Sulloway sees Freud as a "biologist of the mind" and finds his evolutionary and ultimate-causal theories as an attempt to provide a much needed "universal theory of human behavior" (367). Of course, I find such totalizing attempts of grand theorizing to be anathema to my attempt at achieving a Levinasian ethic of not reducing the Other to more of the Same. Furthermore, "Lamarckian fantasies" should not be associated with "evolutionary biology" as Sulloway argues, but with mythopoetic and social psychological history-archeology: I put "genetic" in quotes because his primal phantasies are outside of any time, idealistic. I will try to show below that Freud was more the mythopoetic "archeologist of the mind" or the oddly Lamarckian "Platonist of the mind." With respect to the question of the role phylogeny played in Freud’s theorizing, I am in partial agreement with Sulloway, who argues that,

In short, phylogeny was Freud’s final answer to many of the difficulties that threatened to undermine his most basic psychoanalytic claims. From the problem of attributing neurosis to phantasies instead of to real events, to the issue of just how universal were the psychosexual stages and neurotic complexes that Freud espoused, phylogenetic suppositions played a paramount role in legitimating his science of the mind. (388)

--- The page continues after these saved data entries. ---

(** Behind [commit] the home blocks have the content of the cache. *)
Lemma commit_home l h es C n :
  entries_ok l C es -> (forall e, e ∈ es -> C !! e.1 = Some e.2) -> ~ area l n -> apply_writes (commit_writes l h es) C !! n = C !! n.
Proof.
  intros He HC Hn. unfold commit_writes. rewrite apply_writes_app. change (?w :: es ++ ?t) with ([w] ++ es ++ t). rewrite !apply_writes_app.
  assert (Hk : forall h', n ∉ [(lg_start l, h' : block)].*1).
  { intros h' Hin. apply list_elem_of_singleton in Hin. subst. apply Hn, start_area. }
  rewrite (apply_writes_other [_]) by apply Hk. destruct (apply_writes_last es n (apply_writes [(lg_start l, header l h)] (apply_writes (log_writes (lg_start l) 0 es) C))) as [-> |(c & Hin & ->)].
  - rewrite (apply_writes_other [_]) by apply Hk. rewrite apply_writes_other; [done|]. intros Hin.
    by apply log_writes_area in Hin as [? _]; [|apply He].
  - symmetry. exact (HC _ Hin).
Qed.

(** A crash after a prefix of the writes of [commit]. *)
Lemma crash_recovers b l C h es pre r lr :
  bview me b C (list_to_set es.*1) ∅ -> holds l es -> entries_ok l C es ->
  (forall e, e ∈ es -> C !! e.1 = Some e.2) -> C !! lg_start l = Some h -> length h = Z.to_nat BSIZE -> head_says h [] ->
  pre `prefix_of` commit_writes l h es -> rtc (cut_recovery l) (apply_writes pre (disk b)) (disk r) ->
  bview me r (disk r) ∅ ∅ -> lg_dev lr = 1 -> lg_start lr = lg_start l -> length (lg_block lr) = Z.to_nat LOGSIZE ->
  exists r' lr', recover_from_log me (Lst r lr) = Ok (tt, Lst r' lr') /\
    ((forall n, ~ area l n -> disk r' !! n = disk b !! n) \/ (forall n, ~ area l n -> disk r' !! n = C !! n)).
Proof.
  intros V Hh He HC Hst Hlh Hs Hpre Hcut Vr Hdev Hsl Hlen. pose proof (v_dom _ _ _ _ _ V) as Hdom.
  assert (He' : entries_ok l (disk b) es).
  { destruct He as [E1 E2 E3 E4 E5]. constructor; try done.
    - intros e Hin. destruct (E4 e Hin) as [Hs' ?]. split; [|done]. apply elem_of_dom. rewrite <- Hdom. by apply elem_of_dom.
    - intros k Hk. apply elem_of_dom. rewrite <- Hdom. by apply elem_of_dom, E5. }
  assert (Hnew : forall n, ~ area l n -> apply_writes es (disk b) !! n = C !! n).
  { intros n Hn. destruct (decide (n ∈ es.*1)) as [Hin|Hnin].
    - apply list_elem_of_fmap in Hin as ([m c] & -> & Hin). rewrite (apply_writes_in _ _ c); [|apply He|done].
      symmetry. exact (HC _ Hin).
    - rewrite apply_writes_other by done. symmetry. apply (v_disk _ _ _ _ _ V); [by rewrite elem_of_list_to_set|apply not_elem_of_empty]. }
  assert (Hst' : disk b !! lg_start l = Some h).
  { rewrite <- Hst. symmetry. apply (v_disk _ _ _ _ _ V); [|apply not_elem_of_empty]. rewrite elem_of_list_to_set.
    intros Hin. apply list_elem_of_fmap in Hin as (e & E & Hin). apply (e_home _ _ _ He e Hin). rewrite <- E. apply start_area. }
  assert (Hph : phase_ok l (disk b) es (disk r)).
  { revert Hcut. apply rtc_invariant; [intros d d'; by apply cut_recovery_phase|]. by apply (commit_phase l h). }
  destruct Hph as [ph Hph].
  destruct (recover_ok r lr l (disk b) es ph Vr Hph He' Hdev Hsl Hlen) as (r' & lr' & h' & Hr & [Hdr _] & Hl' & Hs').
  exists r', lr'. split; [done|]. pose proof (head_write l (disk b) es ph (disk r) h' Hph He' Hl' Hs') as Hf.
  rewrite apply_writes_app in Hdr. simpl in Hdr. change (apply_writes [(lg_start l, h')] ?d) with (<[lg_start l := h']> d) in Hdr.
  rewrite <- Hdr in Hf. destruct ph; [left|right|right]; intros n Hn; rewrite <- ?Hnew by done; exact (d_home _ _ _ _ _ Hf n Hn).
Qed.

(** ** Properties *)

(** C20: a [commit] of fewer than [LOGSIZE] blocks completes with the new
    contents on the disk; and if it is cut off by a crash after any prefix of
    its disk writes, and the recoveries that follow are cut off anywhere as
    well, the first recovery that completes leaves the blocks outside the log
    either all as before the [commit] or all as the transaction left them. *)
Theorem commit_is_atomic b l C h es :
  bview me b C (list_to_set es.*1) ∅ -> holds l es -> entries_ok l C es -> es <> [] ->
  (forall e, e ∈ es -> C !! e.1 = Some e.2) -> C !! lg_start l = Some h ->
  length h = Z.to_nat BSIZE -> head_says h [] ->
  exists b1 l1 tr, commit me (Lst b l) = Ok (tt, Lst b1 l1) /\ wlog b1 = wlog b ++ tr /\
    (forall n, ~ area l n -> disk b1 !! n = C !! n) /\
    forall pre r lr, pre `prefix_of` tr -> rtc (cut_recovery l) (apply_writes pre (disk b)) (disk r) ->
      bview me r (disk r) ∅ ∅ -> lg_dev lr = 1 -> lg_start lr = lg_start l -> length (lg_block lr) = Z.to_nat LOGSIZE ->
      exists r' lr', recover_from_log me (Lst r lr) = Ok (tt, Lst r' lr') /\
        ((forall n, ~ area l n -> disk r' !! n = disk b !! n) \/ (forall n, ~ area l n -> disk r' !! n = C !! n)).
Proof.
  intros V Hh He Hne HC Hst Hlh Hs. destruct (commit_ok b l C h es V Hh He Hne HC Hst) as (b1 & Hrun & V1 & [Hd1 Hw1]).
  exists b1, (with_n 0 l), (commit_writes l h es). split_and!; try done.
  - intros n Hn. rewrite <- (v_disk _ _ _ _ _ V1) by apply not_elem_of_empty. by apply commit_home.
  - intros pre r lr. by apply (crash_recovers b l C h es).
Qed.

End crash.

(** ** A concrete disk *)

(** Modifying blocks in the cache. *)
Lemma dirty_all me es : forall b C D,
  bview me b C D ∅ -> (size D + length es <= NBUF)%nat -> (forall e, e ∈ es -> is_Some (C !! e.1)) ->
  exists b', bview me b' (apply_writes es C) (list_to_set es.*1 ∪ D) ∅.
Proof.
  induction es as [|[n c] es IH]; intros b C D V Hsz Hes.
  { exists b. csimpl. by rewrite union_empty_l_L. }
  destruct (Hes (n, c) ltac:(left)) as [d Hd]. simpl in Hd, Hsz.
  destruct (bread_ok me b C D ∅ n d V (not_elem_of_empty _) Hd) as (i & b1 & _ & V1 & A1 & _);
    [right; rewrite union_empty_r_L; lia|].
  destruct (set_data_ok me b1 C D _ i n d c V1 A1) as (b2 & _ & V2 & A2 & _).
  destruct (mark_dirty_ok me b2 _ D _ i n c V2 A2) as (b3 & _ & V3 & A3 & _).
  destruct (brelse_ok me b3 _ _ _ i n c V3 A3) as (b4 & _ & V4 & _); [left; set_solver|].
  rewrite union_empty_r_L, difference_diag_L in V4.
  destruct (IH b4 _ _ V4) as [b' V'].
  - rewrite size_union_alt, size_singleton. pose proof (diff_size D n). lia.
  - intros e He. destruct (decide (e.1 = n)) as [-> |Hne]; [rewrite lookup_insert_eq; eauto|].
    rewrite lookup_insert_ne by done. apply Hes. by right.
  - exists b'. csimpl. replace ({[n]} ∪ list_to_set es.*1 ∪ D) with (list_to_set es.*1 ∪ ({[n]} ∪ D)) by (clear; set_solver). exact V'.
Qed.

(** Blocks 2 to 32 are the log, 40 on are data. *)
Definition demo_zero : block := replicate 512 0.

Definition demo_disk : gmap Z block := list_to_map ((fun k => (Z.of_nat k, demo_zero)) <$> seq 0 100).

Definition demo_entries (n : nat) : list (Z * block) := (fun k => (Z.of_nat k, replicate 512 7)) <$> seq 40 n.

Definition demo_log (n : nat) : log :=
  Log 2 31 0 0 1 (Z.of_nat n) ((demo_entries n).*1 ++ replicate (30 - n) 0).

Lemma demo_disk_lookup n : 0 <= n < 100 -> demo_disk !! n = Some demo_zero.
Proof.
  intros Hn. apply elem_of_list_to_map_1.
  - rewrite <- list_fmap_compose. apply NoDup_fmap_2; [intros x y E; simpl in E; lia|apply NoDup_seq].
  - apply list_elem_of_fmap. exists (Z.to_nat n). split; [by rewrite Z2Nat.id by lia|apply elem_of_seq; lia].
Qed.

Lemma demo_entry n e : e ∈ demo_entries n -> (n <= 30)%nat -> 40 <= e.1 < 70 /\ e.2 = replicate 512 7.
Proof.
  intros Hin Hn. apply list_elem_of_fmap in Hin as (k & -> & Hk). apply elem_of_seq in Hk. cbn [fst snd]. split; [lia|done].
Qed.

Lemma demo_entries_length n : length (demo_entries n) = n.
Proof. unfold demo_entries. by rewrite length_fmap, length_seq. Qed.

Lemma demo_entries_nodup n : NoDup (demo_entries n).*1.
Proof.
  unfold demo_entries. rewrite <- list_fmap_compose. apply NoDup_fmap_2; [intros x y E; simpl in E; lia|apply NoDup_seq].
Qed.

Lemma demo_holds n : (n <= 30)%nat -> holds (demo_log n) (demo_entries n).
Proof.
  intros Hn. split_and!; try done.
  - simpl. by rewrite demo_entries_length.
  - intros k e Hk. simpl. rewrite lookup_app_l by (rewrite length_fmap; by apply lookup_lt_Some in Hk).
    by rewrite list_lookup_fmap, Hk.
  - simpl. rewrite length_app, length_fmap, demo_entries_length, length_replicate. unfold LOGSIZE, MAXOPBLOCKS. lia.
Qed.

Lemma demo_content n m : (n <= 30)%nat -> 0 <= m < 100 ->
  is_Some (apply_writes (demo_entries n) demo_disk !! m) /\
  (m < 40 -> apply_writes (demo_entries n) demo_disk !! m = Some demo_zero).
Proof.
  intros Hn Hm. split.
  - destruct (apply_writes_last (demo_entries n) m demo_disk) as [-> |(c & _ & ->)]; [|eauto].
    rewrite demo_disk_lookup by done. eauto.
  - intros Hlt. rewrite apply_writes_other, demo_disk_lookup; [done|lia|]. intros Hin.
    apply list_elem_of_fmap in Hin as (e & -> & Hin). apply demo_entry in Hin; lia.
Qed.

Lemma demo_entries_ok n : (n < 30)%nat ->
  entries_ok (demo_log n) (apply_writes (demo_entries n) demo_disk) (demo_entries n).
Proof.
  intros Hn. constructor.
  - apply demo_entries_nodup.
  - apply Forall_forall. intros v Hv. apply list_elem_of_fmap in Hv as (e & -> & Hin).
    apply demo_entry in Hin as [? _]; [|lia]. unfold i32_range. lia.
  - rewrite demo_entries_length. unfold LOGSIZE, MAXOPBLOCKS. lia.
  - intros e Hin. apply demo_entry in Hin as [? _]; [|lia]. split; [apply demo_content; lia|].
    unfold area, LOGSIZE, MAXOPBLOCKS. simpl. lia.
  - intros k Hk. rewrite demo_entries_length in Hk. apply demo_content; [lia|]. unfold logblk. simpl. lia.
Qed.

Lemma demo_dirty n : (n <= 30)%nat ->
  exists b, bview 7 b (apply_writes (demo_entries n) demo_disk) (list_to_set (demo_entries n).*1) ∅.
Proof.
  intros Hn. destruct (dirty_all 7 (demo_entries n) (fresh demo_disk) demo_disk ∅ (fresh_view 7 demo_disk)) as [b V].
  - rewrite size_empty, demo_entries_length. unfold NBUF. lia.
  - intros e Hin. apply demo_entry in Hin as [? _]; [|done]. rewrite demo_disk_lookup by lia. eauto.
  - exists b. by rewrite union_empty_r_L in V.
Qed.

Lemma commit_is_atomic_witness :
  exists b b1 l1, bview 7 b (apply_writes (demo_entries 3) demo_disk) (list_to_set (demo_entries 3).*1) ∅ /\
    commit 7 (Lst b (demo_log 3)) = Ok (tt, Lst b1 l1) /\ disk b1 !! 41 = Some (replicate 512 7).
Proof.
  destruct (demo_dirty 3 ltac:(lia)) as [b V].
  assert (HC : forall e, e ∈ demo_entries 3 -> apply_writes (demo_entries 3) demo_disk !! e.1 = Some e.2).
  { intros [m c] Hin. apply apply_writes_in; [apply demo_entries_nodup|exact Hin]. }
  destruct (commit_is_atomic 7 b (demo_log 3) _ demo_zero (demo_entries 3) V (demo_holds 3 ltac:(lia))
              (demo_entries_ok 3 ltac:(lia))) as (b1 & l1 & tr & H1 & _ & H2 & _).
  - done.
  - exact HC.
  - apply (demo_content 3 2); [lia|lia|simpl; lia].
  - done.
  - split; [by vm_compute|]. intros k v Hk. by rewrite lookup_nil in Hk.
  - exists b, b1, l1. split; [exact V|]. split; [exact H1|]. rewrite H2.
    + exact (HC (41, replicate 512 7) ltac:(right; left)).
    + unfold area, LOGSIZE, MAXOPBLOCKS. simpl. lia.
Defined.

Of course, "attributing neurosis to phantasies" may have helped Freud avoid the problems of chance, the criticism that suggestion had played a role in his analyses, but it also creates another problem: whence the neurosis? Freud’s ultimate-causal solution does not work for significant proximate-causal problems such as "the nature of pathological repression, Why sex?, and the choice of neurosis" (Sul92 367). That Freud believed his "phylogenetic suppositions played a paramount role in ligitimating his [supposed] science of the mind" should be obvious by the importance he gave the books he wrote on the subject, from Totem and Taboo to Civilization and Its Discontents. Sulloway recounts how Freud tellingly responded to Fritz Wittels’ critical biography of Freud of 1924, where Wittels argues that Freud’s various caputa Nili–seduction, threats of castration, the witnessing of primal scenes–are in reality far too infrequent to support Freud’s claims of their universality: "Duly inscribed by Freud in the margin of his personal copy of this book is his confident handwritten retort ‘und die Phylogenese?’ (‘and what of phylogeny?’)" (Sul92 386).